> TASK MATERIAL
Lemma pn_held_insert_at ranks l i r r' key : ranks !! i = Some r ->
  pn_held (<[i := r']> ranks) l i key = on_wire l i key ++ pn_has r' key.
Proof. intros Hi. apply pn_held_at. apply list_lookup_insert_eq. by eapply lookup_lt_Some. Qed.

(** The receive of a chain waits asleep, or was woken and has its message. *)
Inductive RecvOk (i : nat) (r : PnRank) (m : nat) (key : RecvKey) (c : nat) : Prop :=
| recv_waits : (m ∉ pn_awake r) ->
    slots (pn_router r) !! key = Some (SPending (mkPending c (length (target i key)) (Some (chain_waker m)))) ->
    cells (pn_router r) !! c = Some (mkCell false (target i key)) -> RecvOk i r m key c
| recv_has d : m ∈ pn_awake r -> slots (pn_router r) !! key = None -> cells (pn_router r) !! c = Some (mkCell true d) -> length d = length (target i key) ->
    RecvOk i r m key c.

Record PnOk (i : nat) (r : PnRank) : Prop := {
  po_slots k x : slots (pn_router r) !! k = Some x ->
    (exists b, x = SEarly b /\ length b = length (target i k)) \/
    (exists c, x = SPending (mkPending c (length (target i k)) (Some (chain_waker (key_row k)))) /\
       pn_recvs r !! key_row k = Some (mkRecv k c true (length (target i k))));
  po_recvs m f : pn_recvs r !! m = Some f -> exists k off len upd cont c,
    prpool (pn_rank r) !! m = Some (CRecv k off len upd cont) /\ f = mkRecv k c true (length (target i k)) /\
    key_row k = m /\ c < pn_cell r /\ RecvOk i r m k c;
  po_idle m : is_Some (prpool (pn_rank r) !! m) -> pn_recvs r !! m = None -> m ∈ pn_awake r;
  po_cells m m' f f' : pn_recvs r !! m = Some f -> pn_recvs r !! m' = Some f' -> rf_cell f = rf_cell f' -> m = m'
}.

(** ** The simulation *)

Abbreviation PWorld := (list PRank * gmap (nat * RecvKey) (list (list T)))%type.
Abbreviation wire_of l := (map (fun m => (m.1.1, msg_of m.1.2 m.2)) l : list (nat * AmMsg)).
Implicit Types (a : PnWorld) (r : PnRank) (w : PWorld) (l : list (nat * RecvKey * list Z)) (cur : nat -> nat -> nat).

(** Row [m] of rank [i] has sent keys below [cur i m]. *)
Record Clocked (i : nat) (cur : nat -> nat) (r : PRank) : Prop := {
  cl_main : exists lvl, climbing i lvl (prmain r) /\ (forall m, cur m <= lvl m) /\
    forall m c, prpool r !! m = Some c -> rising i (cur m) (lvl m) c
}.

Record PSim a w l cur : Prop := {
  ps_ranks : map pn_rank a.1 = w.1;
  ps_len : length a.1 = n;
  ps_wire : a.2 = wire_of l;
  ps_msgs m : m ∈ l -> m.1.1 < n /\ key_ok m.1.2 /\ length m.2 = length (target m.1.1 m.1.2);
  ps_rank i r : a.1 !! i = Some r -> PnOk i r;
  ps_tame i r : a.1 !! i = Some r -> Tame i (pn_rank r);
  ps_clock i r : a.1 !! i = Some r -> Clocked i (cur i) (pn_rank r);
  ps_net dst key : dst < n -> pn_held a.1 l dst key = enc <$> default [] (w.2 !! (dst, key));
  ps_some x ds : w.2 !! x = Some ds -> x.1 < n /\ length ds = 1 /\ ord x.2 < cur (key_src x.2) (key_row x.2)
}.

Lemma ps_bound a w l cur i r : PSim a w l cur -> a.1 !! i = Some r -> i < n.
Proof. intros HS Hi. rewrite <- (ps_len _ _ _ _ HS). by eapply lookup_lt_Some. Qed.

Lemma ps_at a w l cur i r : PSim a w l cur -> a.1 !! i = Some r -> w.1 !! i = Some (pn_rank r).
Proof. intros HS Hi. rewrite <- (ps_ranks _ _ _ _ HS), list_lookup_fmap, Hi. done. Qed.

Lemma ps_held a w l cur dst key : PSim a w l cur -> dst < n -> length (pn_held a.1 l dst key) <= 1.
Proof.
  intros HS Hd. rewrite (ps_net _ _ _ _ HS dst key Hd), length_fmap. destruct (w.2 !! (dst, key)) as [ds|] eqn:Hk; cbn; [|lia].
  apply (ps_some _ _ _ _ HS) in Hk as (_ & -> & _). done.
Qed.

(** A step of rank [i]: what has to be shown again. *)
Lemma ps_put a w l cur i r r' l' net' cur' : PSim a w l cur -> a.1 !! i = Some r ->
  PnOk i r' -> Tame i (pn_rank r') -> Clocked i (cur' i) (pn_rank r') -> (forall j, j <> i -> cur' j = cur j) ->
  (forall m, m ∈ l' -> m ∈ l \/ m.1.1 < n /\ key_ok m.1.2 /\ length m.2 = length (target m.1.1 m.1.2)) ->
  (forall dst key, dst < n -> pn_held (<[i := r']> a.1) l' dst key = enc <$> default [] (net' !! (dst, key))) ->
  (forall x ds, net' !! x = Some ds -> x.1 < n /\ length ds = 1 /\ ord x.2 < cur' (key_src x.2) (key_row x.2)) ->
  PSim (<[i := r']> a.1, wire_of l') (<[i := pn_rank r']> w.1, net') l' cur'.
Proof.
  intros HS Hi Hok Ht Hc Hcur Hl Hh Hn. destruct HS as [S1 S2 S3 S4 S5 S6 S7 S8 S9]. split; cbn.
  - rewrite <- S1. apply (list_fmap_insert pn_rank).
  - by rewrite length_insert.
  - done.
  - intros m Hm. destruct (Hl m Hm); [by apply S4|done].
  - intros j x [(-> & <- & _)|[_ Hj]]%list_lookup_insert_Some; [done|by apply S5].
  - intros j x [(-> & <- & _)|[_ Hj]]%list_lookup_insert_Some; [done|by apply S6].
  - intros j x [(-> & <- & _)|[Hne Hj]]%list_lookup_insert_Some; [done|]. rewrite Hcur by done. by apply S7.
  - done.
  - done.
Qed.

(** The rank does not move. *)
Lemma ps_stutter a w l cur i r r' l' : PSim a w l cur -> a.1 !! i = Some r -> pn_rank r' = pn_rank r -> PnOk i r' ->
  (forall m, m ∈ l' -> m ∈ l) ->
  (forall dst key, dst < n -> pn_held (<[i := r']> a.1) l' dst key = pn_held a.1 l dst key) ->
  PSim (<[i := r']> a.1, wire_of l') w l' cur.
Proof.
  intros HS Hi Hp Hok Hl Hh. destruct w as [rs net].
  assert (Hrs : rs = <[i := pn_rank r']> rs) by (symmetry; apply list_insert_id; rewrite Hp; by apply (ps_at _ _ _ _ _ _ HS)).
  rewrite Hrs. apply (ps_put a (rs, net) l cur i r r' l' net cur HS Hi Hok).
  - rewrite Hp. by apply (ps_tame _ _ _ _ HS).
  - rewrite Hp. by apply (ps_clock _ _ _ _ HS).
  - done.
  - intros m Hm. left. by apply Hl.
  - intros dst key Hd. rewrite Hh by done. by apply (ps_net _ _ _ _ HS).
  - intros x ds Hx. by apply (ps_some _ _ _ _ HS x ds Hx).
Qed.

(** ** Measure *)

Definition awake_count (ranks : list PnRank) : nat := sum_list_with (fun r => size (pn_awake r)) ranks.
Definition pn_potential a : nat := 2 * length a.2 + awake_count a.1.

...

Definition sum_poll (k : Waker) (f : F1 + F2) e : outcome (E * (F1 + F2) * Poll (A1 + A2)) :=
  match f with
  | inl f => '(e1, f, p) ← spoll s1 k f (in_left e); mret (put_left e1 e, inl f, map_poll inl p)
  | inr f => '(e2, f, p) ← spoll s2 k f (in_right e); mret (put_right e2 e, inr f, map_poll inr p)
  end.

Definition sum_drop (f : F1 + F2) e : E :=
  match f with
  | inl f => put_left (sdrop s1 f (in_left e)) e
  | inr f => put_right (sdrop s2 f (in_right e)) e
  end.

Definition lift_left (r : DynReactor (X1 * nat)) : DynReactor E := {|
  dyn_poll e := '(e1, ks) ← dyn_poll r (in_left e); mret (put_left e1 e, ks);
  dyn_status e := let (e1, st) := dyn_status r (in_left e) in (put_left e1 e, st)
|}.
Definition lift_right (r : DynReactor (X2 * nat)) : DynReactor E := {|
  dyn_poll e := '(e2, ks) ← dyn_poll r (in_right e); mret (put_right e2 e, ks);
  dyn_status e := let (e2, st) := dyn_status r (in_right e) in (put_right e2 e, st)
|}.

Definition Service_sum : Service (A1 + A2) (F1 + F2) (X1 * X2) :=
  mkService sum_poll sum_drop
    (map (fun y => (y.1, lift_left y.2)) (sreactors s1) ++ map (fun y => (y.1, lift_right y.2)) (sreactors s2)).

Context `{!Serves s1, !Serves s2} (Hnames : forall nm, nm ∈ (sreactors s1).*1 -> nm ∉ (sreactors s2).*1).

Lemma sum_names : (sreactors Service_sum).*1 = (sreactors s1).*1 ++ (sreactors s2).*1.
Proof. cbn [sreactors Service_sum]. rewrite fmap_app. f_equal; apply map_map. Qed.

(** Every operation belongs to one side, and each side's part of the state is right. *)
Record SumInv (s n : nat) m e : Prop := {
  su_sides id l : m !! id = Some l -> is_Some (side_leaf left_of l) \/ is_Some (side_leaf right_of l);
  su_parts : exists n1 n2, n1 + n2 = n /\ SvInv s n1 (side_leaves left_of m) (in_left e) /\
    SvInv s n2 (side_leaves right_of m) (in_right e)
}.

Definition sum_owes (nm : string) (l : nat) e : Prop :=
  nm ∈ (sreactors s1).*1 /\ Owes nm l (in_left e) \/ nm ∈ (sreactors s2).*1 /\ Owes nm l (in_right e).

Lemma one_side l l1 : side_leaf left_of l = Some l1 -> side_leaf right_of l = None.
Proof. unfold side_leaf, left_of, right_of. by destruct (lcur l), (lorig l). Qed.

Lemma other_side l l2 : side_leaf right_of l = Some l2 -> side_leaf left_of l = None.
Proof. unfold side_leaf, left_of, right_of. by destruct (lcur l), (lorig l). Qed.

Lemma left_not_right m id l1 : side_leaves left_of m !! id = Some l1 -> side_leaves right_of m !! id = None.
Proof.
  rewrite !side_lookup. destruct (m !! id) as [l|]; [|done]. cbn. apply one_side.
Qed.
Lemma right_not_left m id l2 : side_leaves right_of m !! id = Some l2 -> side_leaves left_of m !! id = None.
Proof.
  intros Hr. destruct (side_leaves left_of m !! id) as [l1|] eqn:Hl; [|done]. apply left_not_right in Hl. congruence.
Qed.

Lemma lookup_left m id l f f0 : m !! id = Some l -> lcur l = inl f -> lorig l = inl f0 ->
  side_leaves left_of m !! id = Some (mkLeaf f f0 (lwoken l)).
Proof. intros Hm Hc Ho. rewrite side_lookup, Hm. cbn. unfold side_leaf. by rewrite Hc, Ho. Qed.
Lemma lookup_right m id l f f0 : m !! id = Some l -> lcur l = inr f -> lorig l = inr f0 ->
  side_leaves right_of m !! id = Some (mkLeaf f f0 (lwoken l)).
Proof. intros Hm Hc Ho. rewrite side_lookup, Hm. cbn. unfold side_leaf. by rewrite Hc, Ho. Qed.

> WHAT YOU ARE ASKED TO DO
Look through the lines above and collect those with the word "true".

> SOLUTION TO THE PROBLEM
| recv_has d : m ∈ pn_awake r -> slots (pn_router r) !! key = None -> cells (pn_router r) !! c = Some (mkCell true d) -> length d = length (target i key) ->
       pn_recvs r !! key_row k = Some (mkRecv k c true (length (target i k))));
    prpool (pn_rank r) !! m = Some (CRecv k off len upd cont) /\ f = mkRecv k c true (length (target i k)) /\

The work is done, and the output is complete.